Chinese Communist Party Official Expelled After Turning Blind Eye to Crypto Mining

Chinese Communist Party Official Expelled After Turning Blind Eye to Crypto Mining

The Chinese Communist Party (CCP) has expelled an official for allowing crypto mining to occur, among other party infringements, per an announcement.

Xiao Yi was not only a party member of the CCP, he was also the vice-chairman of the Jiangxi Provincial CPP Consultative Conference.

The CPP claimed Yi “abused his power to introduce and support enterprises to engage in virtual currencies that do not meet the requirements of national industrial policies,” later specifying that “mining activities” were among Yi’s alleged infringements.

“Xiao Yi seriously violated the party’s political discipline, organizational discipline, integrity discipline, work discipline, and life discipline, constituted a serious job violation and was suspected of taking bribes and abuse of power,” the party announcement adds.

The expulsion of a former CPP member serves to underline China’s hostile stance to the crypto industry, a stance which—yet again—has been reinforced by the government issuing yet another warning.

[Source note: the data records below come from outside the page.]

(* ===== verification/BqRing.v ===== *)
(** * The bounded ring (evenk/bounded_queue.h: class ring)

    The ring as a pool of threads over shared memory.  A program counter is a
    point between two shared-memory accesses; the local variables of the
    function are its arguments.  Besides the fields of the source the state has
    history variables, which no step reads: the number of tickets handed out
    ([g_head], [g_tail]), the ticket a slot serves ([g_pos]), the fate of every
    ticket ([g_cells]), the ticket at which the ring was closed ([g_limit]) and
    the number of calls of [close].  They let statements speak of tickets as
    unbounded integers while the code works modulo [2^32]. *)

From stdpp Require Import gmap.
From S2P Require Import Prelude Conqueue BqSlot.
Local Open Scope Z_scope.

(** ** Counters (detail::counter and detail::atomic_counter) *)

Inductive counter_kind : Type := counter | atomic_counter.

(** atomic_counter::fetch_add: the value returned and the new count.  The one of
    [counter] is more than one access; the classes that use it are in BqClasses.v. *)
Definition fetch_add (count_ addend : Z) : Z * Z := (count_, u32 (count_ + addend)).

(** New counter value and success flag. *)
Definition try_increment (k : counter_kind) (count_ count : Z) : Z * bool :=
  match k with
  | counter => (u32 (count + 1), true)
  | atomic_counter =>
      if decide (count_ = count) then (u32 (count + 1), true) else (count_, false)
  end.

(** ** Arithmetic of positions *)

Definition token_of (count : Z) : Z := Z.land count ticket_mask.

Definition slot_index (mask count : Z) : nat := Z.to_nat (Z.land count mask).

(** The token that opens a slot to the next round. *)
Definition next_token (mask token : Z) : Z := u32 (u32 (token + mask) + 1).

An ongoing battle with crypto

China has long maintained a ban on cryptocurrency trading, and earlier this year, imposed another ban on crypto mining.

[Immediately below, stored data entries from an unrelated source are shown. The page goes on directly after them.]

(* ===== verification/BqTokens.v ===== *)
(** * Tokens as tickets (evenk/bounded_queue.h, lines 50-76)

    Arithmetic of the token encoding: the upper 28 bits of a token are the
    upper bits of the ticket it serves, the two low bits tell what the slot
    holds, and the flags between them do not disturb either. *)

From S2P Require Import Prelude BqSlot BqRing.
Local Open Scope Z_scope.

(** The ticket part of the token of a slot that serves ticket [g]. *)
Definition tick (g : Z) : Z := 16 * ((g / 16) mod 2 ^ 28).

(** What a token says the slot holds: 0 nothing, 1 a value, 2 no valid value. *)
Definition status_of (t : Z) : Z := Z.land t status_mask.

Lemma ticket_mask_shift : ticket_mask = Z.shiftl (Z.ones 28) 4.
Proof. reflexivity. Qed.

Lemma land_ticket_mask x : Z.land x ticket_mask = tick x.
Proof.
  rewrite ticket_mask_shift. unfold tick.
  transitivity (Z.shiftl (Z.land (Z.shiftr x 4) (Z.ones 28)) 4).
  - apply Z.bits_inj'. intros n Hn.
    rewrite Z.land_spec, !Z.shiftl_spec by done.
    destruct (Z.lt_ge_cases n 4).
    + rewrite !(Z.testbit_neg_r _ (n - 4)) by lia. apply andb_false_r.
    + rewrite Z.land_spec, Z.shiftr_spec by lia. by replace (n - 4 + 4) with n by lia.
  - rewrite Z.land_ones, Z.shiftl_mul_pow2, Z.shiftr_div_pow2 by lia. apply Z.mul_comm.
Qed.

Lemma tick_wrap g : tick (u32 g) = tick g.
Proof.
  unfold tick, wrap. f_equal.
  change (2 ^ 32) with (16 * 2 ^ 28).
  rewrite Z.rem_mul_r by lia.
  rewrite (Z.add_comm (g mod 16)), Z.mul_comm, Z.div_add_l by lia.
  rewrite (Z.div_small (g mod 16)) by (apply Z.mod_pos_bound; lia).
  rewrite Z.add_0_r. apply Z.mod_mod. lia.
Qed.

Lemma token_of_wrap g : token_of (u32 g) = tick g.
Proof. unfold token_of. by rewrite land_ticket_mask, tick_wrap. Qed.

Lemma tick_range g : 0 <= tick g <= 2 ^ 32 - 16.
Proof. unfold tick. pose proof (Z.mod_pos_bound (g / 16) (2 ^ 28)). lia. Qed.

(** Two tickets served by one slot have different tokens while they are less
    than [2^32] apart. *)
Lemma tick_inj size g h :
  (16 | size) -> g mod size = h mod size -> 0 < size -> Z.abs (g - h) < 2 ^ 32 ->
  tick g = tick h -> g = h.
Proof.
  intros [q ->] Hm Hs Hd Ht. unfold tick in Ht.
  assert (g mod 16 = h mod 16) as H16.
  { rewrite Z.mul_comm in Hm. rewrite !Z.rem_mul_r in Hm by lia.
    pose proof (Z.mod_pos_bound g 16). pose proof (Z.mod_pos_bound h 16). lia. }
  pose proof (Z.div_mod g 16 ltac:(lia)). pose proof (Z.div_mod h 16 ltac:(lia)).
  assert (g / 16 = h / 16); [|lia].
  apply (wrap_inj 28); [lia|lia|]. unfold wrap. lia.
Qed.

Lemma tick_next size g : (16 | size) -> tick (g + size) = u32 (tick g + size).
Proof.
  intros [q ->]. unfold tick, wrap. rewrite Z.div_add by lia.
  change (2 ^ 32) with (16 * 2 ^ 28).
  replace (16 * ((g / 16) mod 2 ^ 28) + q * 16) with (16 * ((g / 16) mod 2 ^ 28 + q)) by ring.
  by rewrite Z.mul_mod_distr_l, Zplus_mod_idemp_l by lia.
Qed.

Lemma next_token_tick mask g :
  (16 | mask + 1) -> next_token mask (tick g) = tick (g + (mask + 1)).
Proof.
  intros H. unfold next_token. rewrite tick_next by done.
  rewrite wrap_add_l. f_equal. lia.
Qed.

(** The next round has another token: a ring holds fewer than [2^32] slots. *)
Lemma tick_next_neq size g :
  (16 | size) -> 0 < size < 2 ^ 32 -> tick (g + size) <> tick g.
Proof.
  intros Hd Hs E. apply (tick_inj size) in E; [lia|done| |lia|lia].
  rewrite <- (Z.mul_1_l size) at 1. apply Z_mod_plus_full.
Qed.

(** ** Flags do not disturb tickets and statuses *)

Lemma tick_lor t f : Z.land f ticket_mask = 0 -> tick (Z.lor t f) = tick t.
Proof.
  intros Hf. rewrite <- !land_ticket_mask, Z.land_lor_distr_l, Hf. apply Z.lor_0_r.
Qed.

Lemma status_lor t f : Z.land f status_mask = 0 -> status_of (Z.lor t f) = status_of t.
Proof.
  intros Hf. unfold status_of. rewrite Z.land_lor_distr_l, Hf. apply Z.lor_0_r.
Qed.

Lemma tick_tick g : tick (tick g) = tick g.
Proof. by rewrite <- !land_ticket_mask, <- Z.land_assoc, Z.land_diag. Qed.

Lemma land_tick g f : Z.land ticket_mask f = 0 -> Z.land (tick g) f = 0.
Proof.
  intros Hf. rewrite <- land_ticket_mask, <- Z.land_assoc, Hf. apply Z.land_0_r.
Qed.

Lemma status_tick g : status_of (tick g) = 0.
Proof. by apply land_tick. Qed.

Lemma status_lor_tick g s :
  status_of (Z.lor (tick g) s) = Z.land s status_mask.
Proof.
  unfold status_of. rewrite Z.land_lor_distr_l.
  change (Z.land (tick g) status_mask) with (status_of (tick g)).
  by rewrite status_tick, Z.lor_0_l.
Qed.

Lemma add_valid_lor g : u32 (tick g + status_valid) = Z.lor (tick g) status_valid.
Proof.
  pose proof (tick_range g). rewrite wrap_small by (unfold status_valid; lia).
  assert (Z.land (tick g) status_valid = 0) as Hl by by apply land_tick.
  rewrite Z.add_nocarry_lxor by done. by apply Z.lxor_lor.
Qed.

Lemma put_token_tick tr k g : put_token tr k (tick g) = Z.lor (tick g) status_valid.
Proof.
  unfold put_token. destruct k; [|done].
  destruct (nothrow_copy tr); [apply add_valid_lor|done].
Qed.

(** All overloads of put_value publish the same token: the noexcept copy
    overload, which adds the valid flag to the ticket, agrees with the others,
    which or it in. *)
Theorem put_token_uniform tr k g :
  put_token tr k (token_of (u32 g)) = Z.lor (token_of (u32 g)) status_valid.
Proof. rewrite token_of_wrap. apply put_token_tick. Qed.

(** The status of a token is 0, 1, 2 or 3, and its valid bit is its parity. *)
Lemma valid_bit t : Z.land t status_valid = status_of t mod 2.
Proof.
  unfold status_of. change status_valid with (Z.ones 1). change status_mask with (Z.ones 2).
  rewrite !Z.land_ones by lia. change (2 ^ 2) with (2 * 2).
  rewrite Z.rem_mul_r by lia. change (2 ^ 1) with 2.
  rewrite Z.mul_comm, Z_mod_plus_full. symmetry. apply Z.mod_mod. lia.
Qed.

Since then, the government has repeatedly reiterated its anti-crypto stance, at times causing crypto prices to plummet.

The latest in the long string of Chinese statements against the crypto industry reportedly came earlier today, when the government pressured state-owned businesses against involvement with the industry.

The National Development and Reform Commission has allegedly pivoted its attention to the illegal crypto mining industry. Meng Wei, a spokeswoman for the organization, reportedly said it plans to crack down on “industrial-scale” Bitcoin mining.

The government’s mining ban came at a time when China was facing increased scrutiny over its climate promises.

China, crypto, and the climate

Last year, China pledged to hit peak carbon emissions by 2030 and to achieve carbon neutrality by 2060.

Those pledges appeared at odds with what was—until April of this year—a burgeoning and environmentally harmful mining industry in the country.

A report published in April suggested that Chinese Bitcoin mining—if it was left unabated—would have reached 130 million metric tons by 2024, the broad equivalent of 14% of the aviation industry’s emissions.

Since China’s crypto mining ban, the country has lost its foothold in the mining industry. At its peak, China held approximately two-thirds of the mining industry. Today, the United States has become the world’s crypto mining leader.

In the penultimate hours of the recently concluded COP26 summit, both China and India objected to a global commitment to “phase out” unabated coal power.

A compromise to “phase down” coal power was agreed upon instead.